(** * A* path planner (pathPlanner.py): model and verification

    The development embeds [heuristic] and [do_a_star] of
    [src/pathPlanner.py].

    - Cells are Python tuples of two unbounded integers: [Z * Z].
    - The grid is a list of rows of integers; [1] marks a traversable cell.
    - [g_scores] and [parents] are Python dicts keyed by cells: [gmap].
    - [open_set] is a Python list used in insertion order: [list entry].
    - Exceptions are results of type [res]; the two [while] loops take
      fuel, and [None] means that the fuel ran out.
    - [display_message], [print] and the module-level random generator
      are effects on a [world] that is passed along.
    - Python floats are reached through the interface [PyFloat]: the
      program converts integers to floats, raises them to the power
      [0.5], adds them and compares them.  Two implementations are
      given.  [binary64] is IEEE 754 double precision as the Standard
      Library specifies it, with [x ** 0.5] taken as the correctly
      rounded square root.  [exact_float] computes without rounding on
      numbers of the shape [a + sqrt b] and has the range of binary64.
    - What does not depend on the value of the f-scores is proved for
      every implementation of the interface.  What needs the conversion
      of integers not to overflow and an entry to be equal to itself is
      proved from the laws [FloatRange] and [FloatEq], which both
      implementations satisfy.  Optimality needs the order of the keys
      and is proved from the laws [FloatOrder] and [FloatAdmissible],
      which are established for the exact arithmetic. *)

From Stdlib Require Import ZArith Lia String DecimalString Reals Lra.
From Stdlib Require Import Floats.SpecFloat.
From stdpp Require Import gmap list.

Local Open Scope Z_scope.

(** ** Python values and exceptions *)

Abbreviation Cell := (Z * Z)%type.
Abbreviation Grid := (list (list Z)).

Inductive exn : Type :=
| IndexError
| ValueError
| OverflowError.

Inductive res (A : Type) : Type :=
| Ok (a : A)
| Raise (e : exn).
Arguments Ok {A} a.
Arguments Raise {A} e.

Definition res_bind {A B : Type} (r : res A) (k : A -> res B) : res B :=
  match r with
  | Ok a => k a
  | Raise e => Raise e
  end.

Notation "'let*' x ':=' r 'in' k" := (res_bind r (fun x => k))
  (at level 10, x name, r at level 100, k at level 200, only parsing).

(** [l[i]] for a Python list: negative indices count from the end. *)
Definition py_index {A : Type} (l : list A) (i : Z) : res A :=
  let n := Z.of_nat (length l) in
  if (0 <=? i) && (i <? n) then
    match l !! Z.to_nat i with Some x => Ok x | None => Raise IndexError end
  else if (- n <=? i) && (i <? 0) then
    match l !! Z.to_nat (n + i) with Some x => Ok x | None => Raise IndexError end
  else Raise IndexError.

(** ** The floating-point operations the program uses *)

Class PyFloat : Type := {
  float : Type;
  (** conversion of an [int] operand; [None] is Python's
      [OverflowError: int too large to convert to float] *)
  float_of_int : Z -> option float;
  (** [x ** 0.5] *)
  fpow_half : float -> float;
  (** [x + y] *)
  fadd : float -> float -> float;
  (** [x < y] *)
  flt : float -> float -> bool;
  (** [x == y] as [list.remove] tests it on tuple items (same object, or
      equal) *)
  feq : float -> float -> bool;
  (** the key [0] of the first open-set entry (an [int]; [min] sees it
      in a list of one item, so it is never compared) *)
  fzero : float
}.

(** ** Effects: reporter, standard output, random generator *)

Inductive event : Type :=
| Displayed (msg : string)   (* display_message(msg) *)
| Printed (line : string).   (* print(...) *)

Record world : Type := World {
  rng_draws : nat;           (* calls of [random.randint] so far *)
  trace : list event         (* oldest event first *)
}.

Definition display_message (msg : string) (w : world) : world :=
  World (rng_draws w) (trace w ++ [Displayed msg]).

Definition print (line : string) (w : world) : world :=
  World (rng_draws w) (trace w ++ [Printed line]).

(** [random.randint(a, b)]: the [i]-th number of the generator is
    [rnd i]; an empty range raises [ValueError]. *)
Definition randint (rnd : nat -> Z) (a b : Z) (w : world) : world * res Z :=
  if b <? a then (w, Raise ValueError)
  else (World (S (rng_draws w)) (trace w),
        Ok (a + rnd (rng_draws w) mod (b - a + 1))).

(** [str] of an integer, of a cell and of a list of cells. *)
Definition str_int (z : Z) : string := NilZero.string_of_int (Z.to_int z).

Definition str_cell (c : Cell) : string :=
  ("(" ++ str_int c.1 ++ ", " ++ str_int c.2 ++ ")")%string.

Fixpoint str_cells (l : list Cell) : string :=
  match l with
  | [] => ""%string
  | [c] => str_cell c
  | c :: l' => (str_cell c ++ ", " ++ str_cells l')%string
  end.

Definition str_path (l : list Cell) : string :=
  ("[" ++ str_cells l ++ "]")%string.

YOUR OBJECTIVE: Everything from the first line above through the line that contains "- The grid is" should be duplicated exactly, please, and nothing beyond it.

TASK OUTPUT:
(** * A* path planner (pathPlanner.py): model and verification

    The development embeds [heuristic] and [do_a_star] of
    [src/pathPlanner.py].

    - Cells are Python tuples of two unbounded integers: [Z * Z].
    - The grid is a list of rows of integers; [1] marks a traversable cell.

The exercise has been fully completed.